• **TASK INSTRUCTIONS**
The lines below are to be quoted exactly, from the first through the one that contains "happen in Python;".

Stored data entries:
★ ★ ★ ★ ★

(** * Map declutter engine: a shallow embedding of [src/map_engine.py]

    The three classes of the Python module become three modules:
    [BoundingBox], [MapElement] and [MapDeclutterEngine].

    Modelling choices.
    - Coordinates are Python integers (the demo scene only builds integer
      boxes); they are embedded as [Z], which is exact for them.
    - A [BoundingBox] is never mutated in place by the module: [move]
      allocates a new box and the engine assigns a new box to the [bbox]
      attribute.  Boxes are therefore plain values.
    - A [MapElement] is a mutable object shared between the caller's list
      and the engine's three lists.  Elements live in a store (a finite map
      from references to records); the engine's lists hold references, so
      that an object listed twice, or listed in two of the engine's lists,
      is one object.  Reading a reference that was never allocated cannot
      happen in Python; the model reads the default record there and no
      statement below depends on it.
    - [get_statistics] divides with [/], which is float division in
      Python 3; the quotient and the product are IEEE binary64 operations
      and are embedded with the kernel's primitive floats. *)

From Stdlib Require Import ZArith List Lia.
From Stdlib Require Import Floats.PrimFloat Floats.FloatOps Floats.SpecFloat.
From Stdlib Require Import Floats.FloatAxioms.
From Stdlib Require Import Numbers.Cyclic.Int63.Uint63.
From stdpp Require Import gmap strings list.

Local Open Scope Z_scope.

(** ** class BoundingBox *)

Module BoundingBox.

Record t : Type := mk { x : Z; y : Z; width : Z; height : Z }.

(** [intersects]: the negation of the four strict separation tests. *)
Definition intersects (self other : t) : bool :=
  negb ((x self + width self <? x other)
        || (x other + width other <? x self)
        || (y self + height self <? y other)
        || (y other + height other <? y self)).

(** [move]: a new box, translated by [(dx, dy)]. *)
Definition move (self : t) (dx dy : Z) : t :=
  mk (x self + dx) (y self + dy) (width self) (height self).

#[global] Instance eq_dec : EqDecision t.
Proof. solve_decision. Defined.

End BoundingBox.

(** ** class MapElement *)

Module MapElement.

(** The class attribute [PRIORITY], a dict from type names to priorities. *)
Definition PRIORITY : gmap string Z :=
  list_to_map [("road", 10); ("river", 10); ("label", 1); ("icon", 2)]%string.

Record t : Type := mk {
  id : string;
  type : string;
  bbox : BoundingBox.t;
  priority : Z;
  movable : bool;
  original_bbox : BoundingBox.t;
  moved : bool
}.

(** [__init__]: [PRIORITY.get(element_type, 0)] is the lookup with default
    [0]; [original_bbox] is rebuilt field by field from [bbox]. *)
Definition init (id element_type : string) (bbox : BoundingBox.t) : t :=
  let priority := default 0 (PRIORITY !! element_type) in
  {| id := id;
     type := element_type;
     bbox := bbox;
     priority := priority;
     movable := priority <? 5;
     original_bbox :=
       BoundingBox.mk (BoundingBox.x bbox) (BoundingBox.y bbox)
                      (BoundingBox.width bbox) (BoundingBox.height bbox);
     moved := false |}.

(** Attribute assignments [e.bbox = b] and [e.moved = v] on a record. *)
Definition set_bbox (b : BoundingBox.t) (e : t) : t :=
  {| id := id e; type := type e; bbox := b; priority := priority e;
     movable := movable e; original_bbox := original_bbox e;
     moved := moved e |}.

Definition set_moved (v : bool) (e : t) : t :=
  {| id := id e; type := type e; bbox := bbox e; priority := priority e;
     movable := movable e; original_bbox := original_bbox e;
     moved := v |}.

#[global] Instance inhabited : Inhabited t :=
  populate (init EmptyString EmptyString (BoundingBox.mk 0 0 0 0)).

End MapElement.

(** ** The object store *)

(** References to [MapElement] objects, and the store that holds them. *)
Abbreviation ref := nat (only parsing).
Abbreviation store := (gmap nat MapElement.t) (only parsing).

(** [setattr_bbox h r b] is the statement [r.bbox = b]; [setattr_moved]
    likewise for [r.moved = v]. *)
Definition setattr_bbox (h : store) (r : ref) (b : BoundingBox.t) : store :=
  <[r := MapElement.set_bbox b (h !!! r)]> h.

Definition setattr_moved (h : store) (r : ref) (v : bool) : store :=
  <[r := MapElement.set_moved v (h !!! r)]> h.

★ ★ ★ ★ ★

• **RESPONSE TO THE TASK**
(** * Map declutter engine: a shallow embedding of [src/map_engine.py]

    The three classes of the Python module become three modules:
    [BoundingBox], [MapElement] and [MapDeclutterEngine].

    Modelling choices.
    - Coordinates are Python integers (the demo scene only builds integer
      boxes); they are embedded as [Z], which is exact for them.
    - A [BoundingBox] is never mutated in place by the module: [move]
      allocates a new box and the engine assigns a new box to the [bbox]
      attribute.  Boxes are therefore plain values.
    - A [MapElement] is a mutable object shared between the caller's list
      and the engine's three lists.  Elements live in a store (a finite map
      from references to records); the engine's lists hold references, so
      that an object listed twice, or listed in two of the engine's lists,
      is one object.  Reading a reference that was never allocated cannot
      happen in Python; the model reads the default record there and no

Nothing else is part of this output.